Da Bugatti a Trieste come un thriller l’autobiografia di Romano Artioli
Chi non sogna si deve arrangiare con la realtà ma è dalla realtà, bisogna ammetterlo, che nascono i sogni. Romano Artioli ha poco più di dieci anni quando prende i primi colpi di fulmine per i motori. Nasce a Moglia, in provincia di Mantova nel 1932, ma cresce a Bolzano e da vent’anni vive a Trieste. Legge Salgari, gioca alla guerra in una sorta di via Pal nel Passo della Mendola, dove la famiglia si era rifugiata nel 1943. Lì un cugino dimentica un libro: “Come ottenere la potenza diesel” di Ernesto Tron, Romano lo legge avidamente e decide che i motori saranno la sua vita. Ha la possibilità di armeggiare con tutti i tipi di veicoli in dotazione ai vari eserciti, nel dopoguerra il padre inizia a commerciare ex macchine militare e Romano, a 17 anni, firma il suo primo contratto da meccanico. Da allora non si contano le sfide, dal Garage 1000 miglia alla messa in pratica del vero sogno: l’acquisto della Bugatti, un resoconto che ha il passo di un romanzo in “Bugatti & Lotus Thriller. La costruzione di un sogno” (Cairo Editore, pag. 225, euro 16, 00).

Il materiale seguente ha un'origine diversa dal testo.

Lemma length_updateAt {A} (f : A -> A) (l : list A) : forall i,
  List.length (updateAt i f l) = List.length l.
Proof. induction l as [|a l IH]; intros [|i]; cbn; auto. Qed.

Lemma map_updateAt {A B} (g : A -> B) (f : A -> A) (h : B -> B) (l : list A) :
  (forall a, g (f a) = h (g a)) ->
  forall i, map g (updateAt i f l) = updateAt i h (map g l).
Proof.
  intros H. induction l as [|a l IH]; intros [|i]; cbn; try reflexivity.
  - now rewrite H.
  - now rewrite IH.
Qed.

Lemma map_updateAt_same {A B} (g : A -> B) (f : A -> A) (l : list A) :
  (forall a, g (f a) = g a) ->
  forall i, map g (updateAt i f l) = map g l.
Proof.
  intros H. induction l as [|a l IH]; intros [|i]; cbn; try reflexivity.
  - now rewrite H.
  - now rewrite IH.
Qed.

Lemma Forall_updateAt {A} (P : A -> Prop) (f : A -> A) (l : list A) :
  Forall P l ->
  forall i, (forall a, nth_error l i = Some a -> P a -> P (f a)) ->
            Forall P (updateAt i f l).
Proof.
  induction 1 as [|a l Ha Hl IH]; intros [|i] Hf; cbn; constructor; auto.
Qed.

Lemma nth_error_updateAt_other {A} (f : A -> A) (l : list A) : forall i j,
  i <> j -> nth_error (updateAt i f l) j = nth_error l j.
Proof.
  induction l as [|a l IH]; intros [|i] [|j] H; cbn; try reflexivity.
  - contradiction.
  - apply IH. congruence.
Qed.

Lemma Forall_filter {A} (P : A -> Prop) (t : A -> bool) (l : list A) :
  Forall P l -> Forall P (filter t l).
Proof.
  induction 1 as [|a l Ha Hl IH]; cbn; [constructor|].
  destruct (t a); [constructor|]; assumption.
Qed.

Romano Artioli è un uomo pratico, ma soprattutto è un creativo. Alle spalle c’è un’energica biografia, un padre forte, sei fratelli e un temperamento passionale. E poi c’è spirito di sacrificio, nulla si può negli affari come nell’arte senza disciplina. L’iniziativa non manca, altro elemento fondamentale per conquistare i desideri. Ma bisogna pensare in grande, cosa di cui il nostro non difetta già da giovanissimo quando, poco più che adolescente, fonda dei club per permettere una più vitale presenza di ragazze. Viaggia in Italia, se ne va a Detroit e visita lo stabilimento Ford Rouge. In America comprende pure ciò che non vuole dalla vita: «Capii che il divertimento tipico degli americani, tutto a base di alcol, non faceva per me. Le relazioni tra uomo e donna, prive di ogni risvolto romantico mi convinsero che volevo una vita in cui i rapporti si basassero sulla parità. L’organizzazione industriale, esclusivamente protesa al profitto, non mi era piaciuta per niente: quanto più grande sarebbe stato i profitto se il lavoro degli operai fosse stato gradevole!». E questo è anche il fil rouge del libro.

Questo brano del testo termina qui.